Midline incisions are particularly favoured in diagnostic laparotomy, as they allow wide access to most of the abdominal cavity.
- Cut (incised) the skin in midline (linea alba)
- Cut (incised) subcutaneous tissue
- Divide the linea alba (white line of the abdomen)
- Pick up peritoneum, confirm that there is no bowel adhesion (intestinal adhesion)
- Nick peritoneum
- Insert finger beneath the wound to make sure that there is no adhesion
- Cut the peritoneum with scissors
Other common laparotomy incisions include:
- Kocher (right subcostal) incision (after Emil Theodor Kocher); appropriate for certain operations on the liver, gallbladder and biliary tract. This shares a name with the Kocher incision used for thyroid surgery: a transverse, slightly curved incision about 2 cm above the sternoclavicular joints;
- Davis or Rockey-Davis "muscle-splitting" right lower quadrant incision for appendectomy, named for the Oregon surgeon, Alpha Eugene Rockey (1857–1927) and the Philadelphia surgeon, Gwilym George Davis (1857–1918), who devised such incision style in 1905.
- Pfannenstiel incision, a transverse incision below the umbilicus and just above the pubic symphysis. In the classic Pfannenstiel incision, the skin and subcutaneous tissue are incised transversally, but the linea alba is opened vertically. It is the incision of choice for Cesarean section and for abdominal hysterectomy for benign disease. A variation of this incision is the Maylard incision in which the rectus abdominis muscles are sectioned transversally to permit wider access to the pelvis. This was pioneered by the Scottish surgeon, Alfred Ernest Maylard (1855–1947) in 1920.

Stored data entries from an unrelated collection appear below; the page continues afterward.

Lemma in_prefix_x : In (lit "x") helperPrefixes.
Proof. simpl; auto. Qed.
Lemma in_prefix_y : In (lit "y") helperPrefixes.
Proof. simpl; auto. Qed.
Lemma in_prefix_z : In (lit "z") helperPrefixes.
Proof. simpl; auto. Qed.
Lemma in_prefix_p : In (lit "p") helperPrefixes.
Proof. simpl; auto 6. Qed.

(** *** The splitting strategy *)

Lemma splitWhile_short st remaining :
  length remaining <= 3 -> splitWhile st remaining = (st, remaining).
Proof.
  destruct remaining as [|a [|b [|c [|d rest]]]]; simpl; intros; 
    simp splitWhile; auto; lia.
Qed.

Lemma splitWhile_chain remaining : forall st,
  remaining <> [] ->
  exists emitted names,
    Extends st (fst (splitWhile st remaining)) emitted names
    /\ 1 <= length (snd (splitWhile st remaining)) <= 3
    /\ Forall (fun c => length c = 3) emitted
    /\ forall fresh, incl names fresh ->
         Chain fresh remaining (emitted ++ [snd (splitWhile st remaining)]).
Proof.
  remember (length remaining) as n eqn:Hn. revert remaining Hn.
  induction n as [n IH] using lt_wf_ind. intros remaining Hn st Hne.
  destruct remaining as [|r0 [|r1 [|r2 [|r3 rest]]]]; try congruence.
  1-3: exists [], []; rewrite splitWhile_short by (simpl; lia); simpl;
       split; [apply Extends_refl | split; [lia | split; [constructor |]]];
       intros; apply Chain_short; simpl; lia.
  simp splitWhile. simpl.
  set (x := lit "x" ++ decimal (St.helperVarCount st)) in *.
  match goal with |- context [splitWhile ?s ?r] =>
    destruct (IH (length r) ltac:(subst n; simpl; lia) r eq_refl s ltac:(discriminate))
      as (em & nm & Hext & Hlen & Hall & Hch) end.
  exists ([r0; r1; pos x] :: em), (x :: nm).
  split; [|split; [exact Hlen | split; [constructor; auto |]]].
  - eapply Extends_then;
      [ eapply Extends_then;
          [ apply (Extends_freshVar st in_prefix_x)
          | eapply Extends_then;
              [ apply Extends_pushResult | apply Extends_pushStep
              | reflexivity | reflexivity ]
          | reflexivity | reflexivity ]
      | exact Hext | reflexivity | reflexivity ].
  - intros fresh Hincl. simpl. apply Chain_step.
    + simpl. lia.
    + apply Hincl. left. reflexivity.
    + apply Hch. intros v Hv. apply Hincl. right. exact Hv.
Qed.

- Lumbotomy consists of a lumbar incision which permits access to the kidneys (which are retroperitoneal) without entering the peritoneal cavity. It is typically used only for benign renal lesions. It has also been proposed for surgery of the upper urological tract.

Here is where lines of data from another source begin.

(** * Seamless Agent: the ask_user tool, its broker and its webview

    A shallow embedding of [src/tools.ts], [src/localization.ts],
    [src/webviewProvider.ts] and [src/webview/main.ts].

    Conventions of the model.
    - A JS string is a sequence of UTF-16 code units; it is modelled by a
      Rocq [string] whose characters are the code units below 256.
    - A JS object held by reference (a [WebviewView]) lives in a heap, a
      finite map from addresses to records; the provider keeps an address.
    - A promise is named by a number; calling its [resolve] function is
      recorded in a log, so that "resolved exactly once" can be counted.
    - A sequence of awaited host dialogs is a finite interaction tree
      ([Host]) that is run against the answers of a human. *)

From Stdlib Require Import ZArith Lia Ascii String DecimalString DecimalNat.
From stdpp Require Import gmap strings list.

Local Open Scope string_scope.

(** ** JS string primitives *)

Module JS.

(** ECMAScript WhiteSpace and LineTerminator code units below 256:
    TAB, LF, VT, FF, CR, SP and NBSP. *)
Definition isWhiteSpace (c : ascii) : bool :=
  match nat_of_ascii c with
  | 9 | 10 | 11 | 12 | 13 | 32 | 160 => true
  | _ => false
  end.

Fixpoint trimStart (s : string) : string :=
  match s with
  | EmptyString => EmptyString
  | String c s' => if isWhiteSpace c then trimStart s' else s
  end.

Fixpoint trimEnd (s : string) : string :=
  match s with
  | EmptyString => EmptyString
  | String c s' =>
      match trimEnd s' with
      | EmptyString => if isWhiteSpace c then EmptyString else String c EmptyString
      | t => String c t
      end
  end.

(** [String.prototype.trim] *)
Definition trim (s : string) : string := trimEnd (trimStart s).

(** [a || b] on strings: the empty string is falsy. *)
Definition or_else (a b : string) : string :=
  match a with EmptyString => b | _ => a end.

(** [s.startsWith(p)], returning what follows [p]. *)
Fixpoint strip_prefix (p s : string) : option string :=
  match p, s with
  | EmptyString, _ => Some s
  | String a p', String b s' => if Ascii.eqb a b then strip_prefix p' s' else None
  | String _ _, EmptyString => None
  end.

(** The first occurrence of [pat] in [s]: the text before it and the
    text after it. *)
Fixpoint split_at_first (pat s : string) : option (string * string) :=
  match strip_prefix pat s with
  | Some following => Some (EmptyString, following)
  | None =>
      match s with
      | EmptyString => None
      | String c s' =>
          match split_at_first pat s' with
          | Some (preceding, following) => Some (String c preceding, following)
          | None => None
          end
      end
  end.

(** GetSubstitution of ECMA-262 for a string pattern: there are no
    captures, so [$$], [$&], [$`] and [$'] are the only patterns that
    expand; any other [$] stays as it is. *)
Fixpoint GetSubstitution (matched preceding following replacement : string) : string :=
  match replacement with
  | EmptyString => EmptyString
  | String c r =>
      if Ascii.eqb c "$" then
        match r with
        | EmptyString => String c EmptyString
        | String d r' =>
            if Ascii.eqb d "$" then String "$" (GetSubstitution matched preceding following r')
            else if Ascii.eqb d "&" then matched +:+ GetSubstitution matched preceding following r'
            else if Ascii.eqb d "`" then preceding +:+ GetSubstitution matched preceding following r'
            else if Ascii.eqb d "'" then following +:+ GetSubstitution matched preceding following r'
            else String c (GetSubstitution matched preceding following r)
        end
      else String c (GetSubstitution matched preceding following r)
  end.

(** [s.replace(pat, replacement)] with a string pattern: only the first
    occurrence is replaced. *)
Definition replace (pat replacement s : string) : string :=
  match split_at_first pat s with
  | None => s
  | Some (preceding, following) =>
      preceding +:+ GetSubstitution pat preceding following replacement +:+ following
  end.

(** ToString of an array index: its decimal digits. *)
Definition ofIndex (index : nat) : string :=
  NilEmpty.string_of_uint (Nat.to_uint index).

(** [xs.forEach((x, index) => ...)] threading the variable the callback
    assigns to. *)
Fixpoint forEach {A St : Type} (f : St -> A -> nat -> St) (xs : list A) (index : nat) (acc : St) : St :=
  match xs with
  | [] => acc
  | x :: xs' => forEach f xs' (S index) (f acc x index)
  end.

(** Words used to state what [trim] does. *)
Fixpoint all_whitespace (s : string) : bool :=
  match s with
  | EmptyString => true
  | String c s' => isWhiteSpace c && all_whitespace s'
  end.

Definition first_char (s : string) : option ascii :=
  match s with
  | EmptyString => None
  | String c _ => Some c
  end.

Fixpoint last_char (s : string) : option ascii :=
  match s with
  | EmptyString => None
  | String c EmptyString => Some c
  | String _ s' => last_char s'
  end.

(** [s.includes(c)] for one character. *)
Fixpoint has_char (c : ascii) (s : string) : bool :=
  match s with
  | EmptyString => false
  | String x s' => Ascii.eqb c x || has_char c s'
  end.

Definition is_space (o : option ascii) : bool :=
  match o with
  | Some c => isWhiteSpace c
  | None => false
  end.

End JS.

(** ** src/localization.ts *)

Module Localization.

(** An argument of [localize] is a string or a number.  A number is
    carried by the text that ToString gives it, so that no floating
    point formatting enters the model. *)
Inductive Arg : Type :=
| ArgString (s : string)
| ArgNumber (text : string).

(** [String(arg)] *)
Definition String_ (arg : Arg) : string :=
  match arg with
  | ArgString s => s
  | ArgNumber text => text
  end.

(** The template literal [`{${index}}`]. *)
Definition placeholder (index : nat) : string :=
  "{" +:+ JS.ofIndex index +:+ "}".

(** [bundle[key] || key] when the lookup gives a string or nothing, that
    is, when the key has an entry of its own or names no member of
    Object.prototype; the entries of the bundle are a finite map from
    keys to strings.  The keys of the [strings] getters are of that
    kind.  [Prototype.localize] below is [localize] on every key. *)
Definition lookup_message (bundle : gmap string string) (key : string) : string :=
  match bundle !! key with
  | Some message => JS.or_else message key
  | None => key
  end.

(** The loop of [localize] on that message. *)
Definition localize (bundle : gmap string string) (key : string) (args : list Arg) : string :=
  JS.forEach
    (fun message arg index => JS.replace (placeholder index) (String_ arg) message)
    args 0 (lookup_message bundle key).

(** *** Messages as templates

    To say what "each placeholder is substituted" means, a message is
    read as pieces of text interleaved with placeholders. *)
Inductive Piece : Type :=
| Text (s : string)
| Hole (index : nat).

Definition render_piece (piece : Piece) : string :=
  match piece with
  | Text s => s
  | Hole index => placeholder index
  end.

(** The message a template stands for. *)
Fixpoint render (tpl : list Piece) : string :=
  match tpl with
  | [] => EmptyString
  | piece :: tpl' => render_piece piece +:+ render tpl'
  end.



(** The placeholders of a template, in order. *)
Fixpoint holes (tpl : list Piece) : list nat :=
  match tpl with
  | [] => []
  | Text _ :: tpl' => holes tpl'
  | Hole index :: tpl' => index :: holes tpl'
  end.

(** The first placeholder [{index}] of a template replaced by text. *)
Fixpoint fill_first (index : nat) (text : string) (tpl : list Piece) : list Piece :=
  match tpl with
  | [] => []
  | Text s :: tpl' => Text s :: fill_first index text tpl'
  | Hole j :: tpl' =>
      if decide (j = index) then Text text :: tpl'
      else Hole j :: fill_first index text tpl'
  end.

(** The getters of [strings] that the modelled code reads. *)
Section Strings.
Variable bundle : gmap string string.

Definition confirmationRequired : string := localize bundle "notification.confirmationRequired" [].
Definition agentRequiresInput : string := localize bundle "notification.agentRequiresInput" [].
Definition openConsole : string := localize bundle "notification.openConsole" [].
Definition respond : string := localize bundle "button.respond" [].
Definition inputPlaceholder : string := localize bundle "input.placeholder" [].
Definition inputRequired : string := localize bundle "badge.inputRequired" [].
End Strings.

End Localization.

(** ** The result record shared by tools.ts and webviewProvider.ts *)

Record UserResponseResult : Type := mkResult {
  responded : bool;
  response : string
}.

Global Instance UserResponseResult_eq_dec : EqDecision UserResponseResult.
Proof. solve_decision. Defined.

(** ** Host dialogs: [vscode.commands] and [vscode.window] *)

Module Vscode.

(** A program that awaits host dialogs one after the other.  Each node
    is one call; the continuation receives what the awaited promise
    settles with ([None] is [undefined], the dismissed dialog). *)
Inductive Host (A : Type) : Type :=
| Return (a : A)
| executeCommand (command : string) (k : Host A)
| showWarningMessage (message : string) (modal : bool) (items : list string)
    (k : option string -> Host A)
| showInputBox (title prompt placeHolder : string) (ignoreFocusOut : bool)
    (k : option string -> Host A).

Arguments Return {A} a.
Arguments executeCommand {A} command k.
Arguments showWarningMessage {A} message modal items k.
Arguments showInputBox {A} title prompt placeHolder ignoreFocusOut k.

(** What the human sees. *)
Inductive Call : Type :=
| CommandCall (command : string)
| WarningCall (message : string) (modal : bool) (items : list string)
| InputBoxCall (title prompt placeHolder : string) (ignoreFocusOut : bool).

(** The human answers the dialogs; [interact] gives the dialogs that were
    opened, in order, and the value the program returns. *)
Fixpoint interact {A : Type} (human : Call -> option string) (prog : Host A) : list Call * A :=
  match prog with
  | Return a => ([], a)
  | executeCommand command k =>
      let '(calls, a) := interact human k in (CommandCall command :: calls, a)
  | showWarningMessage message modal items k =>
      let call := WarningCall message modal items in
      let '(calls, a) := interact human (k (human call)) in (call :: calls, a)
  | showInputBox title prompt placeHolder ignoreFocusOut k =>
      let call := InputBoxCall title prompt placeHolder ignoreFocusOut in
      let '(calls, a) := interact human (k (human call)) in (call :: calls, a)
  end.

Definition isInputBox (call : Call) : bool :=
  match call with InputBoxCall _ _ _ _ => true | _ => false end.

End Vscode.

(** ** src/tools.ts *)

Module Tools.
Import Vscode.

Section WithBundle.
Variable bundle : gmap string string.

(** [askViaVSCode(question, title)] *)
Definition askViaVSCode (question title : string) : Host UserResponseResult :=
  let buttonText := Localization.respond bundle in
  executeCommand "workbench.action.focusActiveEditorGroup"
    (showWarningMessage
       (Localization.confirmationRequired bundle +:+ ": " +:+ question)
       false [buttonText]
       (fun selection =>
          if decide (selection <> Some buttonText) then
            Return (mkResult false "")
          else
            showInputBox title question (Localization.inputPlaceholder bundle) true
              (fun response =>
                 match response with
                 | None => Return (mkResult false "")
                 | Some response =>
                     Return (mkResult (0 <? String.length (JS.trim response))%nat response)
                 end))).

(** The test of [askViaWebview]:
    [!result.responded && result.response === 'Agent Console view is not available.'] *)
Definition viewNotAvailable (result : UserResponseResult) : bool :=
  negb (responded result) && (response result =? "Agent Console view is not available.")%string.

- Cherney Incision – developed in 1941 by the American uro-gynecologic surgeon, Leonid Sergius Cherney (1908–1963)
Complications following laparotomy
Globally, there are few studies comparing perioperative mortality following laparotomy across different health systems. One major prospective study of 10,745 adult patients undergoing emergency laparotomy from 357 centres in 58 high-, middle-, and low-income countries found that mortality is three times higher in low- compared with high-HDI countries even when adjusted for prognostic factors. In this study the overall global mortality rate was 1.6 percent at 24 hours (high 1.1 percent, middle 1.9 percent, low 3.4 percent; P < 0.001), increasing to 5.4 percent by 30 days (high 4.5 percent, middle 6.0 percent, low 8.6 percent; P < 0.001). Of the 578 patients who died, 404 (69.9 percent) did so between 24 h and 30 days following surgery (high 74.2 percent, middle 68.8 percent, low 60.5 percent). Patient safety factors were suggested to play an important role, with use of the WHO Surgical Safety Checklist associated with reduced mortality at 30 days.

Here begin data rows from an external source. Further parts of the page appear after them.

(** * Bookmarks REST API: a shallow embedding of the route handlers

    Sources embedded here:
    - [src/unnamed/part_001]: the express router (GET, POST, PATCH, DELETE),
      [explodeRequestQuery] and [chechGuidExistence];
    - [src/unnamed/part_000]: the sequelize model definition of [bookmarks];
    - [src/src/validators/bookmarks.js]: the constraints on [link].

    The npm packages the handlers call (express, sequelize, validate.js,
    uuid) are not part of the repository.  The ORM and the identifier
    generator are taken as parameters; the parts of express and validate.js
    that the handlers' control flow depends on are written out and marked as
    such. *)

From Stdlib Require Import String Ascii List ZArith Bool Lia DecimalString.
Import ListNotations.
Local Open Scope string_scope.
Local Open Scope Z_scope.

(** ** JavaScript values *)

(** Errors that travel through [throw] and promise rejection. *)
Inductive JsError : Type :=
  | TypeError (msg : string)
  | HeadersSentError
  | StoreError (msg : string).

(** The settled state of a promise. *)
Inductive Settled (A : Type) : Type :=
  | Fulfilled (a : A)
  | Rejected (e : JsError).
Arguments Fulfilled {A} a.
Arguments Rejected {A} e.

(** Numbers are the integers the program handles (counts, limits, epoch
    milliseconds); strings are sequences of code units below 256.  An object
    is the list of its own enumerable properties in enumeration order, which
    is what [Object.entries] returns; keys are distinct. *)
#[local] Set Warnings "-register-all".
Inductive JsValue : Type :=
  | JUndefined
  | JNull
  | JBool (b : bool)
  | JNum (n : Z)
  | JStr (s : string)
  | JObj (props : list (string * JsValue))
  | JArr (elems : list JsValue)
  | JPromise (state : Settled JsValue).

Definition JsObject : Type := list (string * JsValue).

(** ToBoolean.  Every object is truthy, a promise included. *)
Definition truthy (v : JsValue) : bool :=
  match v with
  | JUndefined | JNull => false
  | JBool b => b
  | JNum n => negb (n =? 0)
  | JStr s => negb (s =? "")%string
  | JObj _ | JArr _ | JPromise _ => true
  end.

(** [a || b] *)
Definition js_or (a b : JsValue) : JsValue := if truthy a then a else b.

(** Own-property lookup. *)
Fixpoint lookup (o : JsObject) (k : string) : option JsValue :=
  match o with
  | [] => None
  | (k', v) :: rest => if (k' =? k)%string then Some v else lookup rest k
  end.

(** [o.hasOwnProperty(k)] *)
Definition hasOwnProperty (o : JsObject) (k : string) : bool :=
  match lookup o k with Some _ => true | None => false end.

Taking a similar approach, a unique global study of 1,409 children undergoing emergency laparotomy from 253 centres in 43 countries showed that adjusted mortality in children following surgery may be as high as 7 times greater in low-HDI and middle-HDI countries compared with high-HDI countries, translating to 40 excess deaths per 1000 procedures performed in these settings. Internationally, the most common operations performed were appendectomy, small bowel resection, pyloromyotomy and correction of intussusception. After adjustment for patient and hospital risk factors, child mortality at 30 days was significantly higher in low-HDI (adjusted OR 7.14 (95% CI 2.52 to 20.23), p<0.001) and middle-HDI (4.42 (1.44 to 13.56), p=0.009) countries compared with high-HDI countries.
A related procedure is laparoscopy, where cameras and other instruments are inserted into the peritoneal cavity via small holes in the abdomen. For example, an appendectomy can be done either by a laparotomy or by a laparoscopic approach.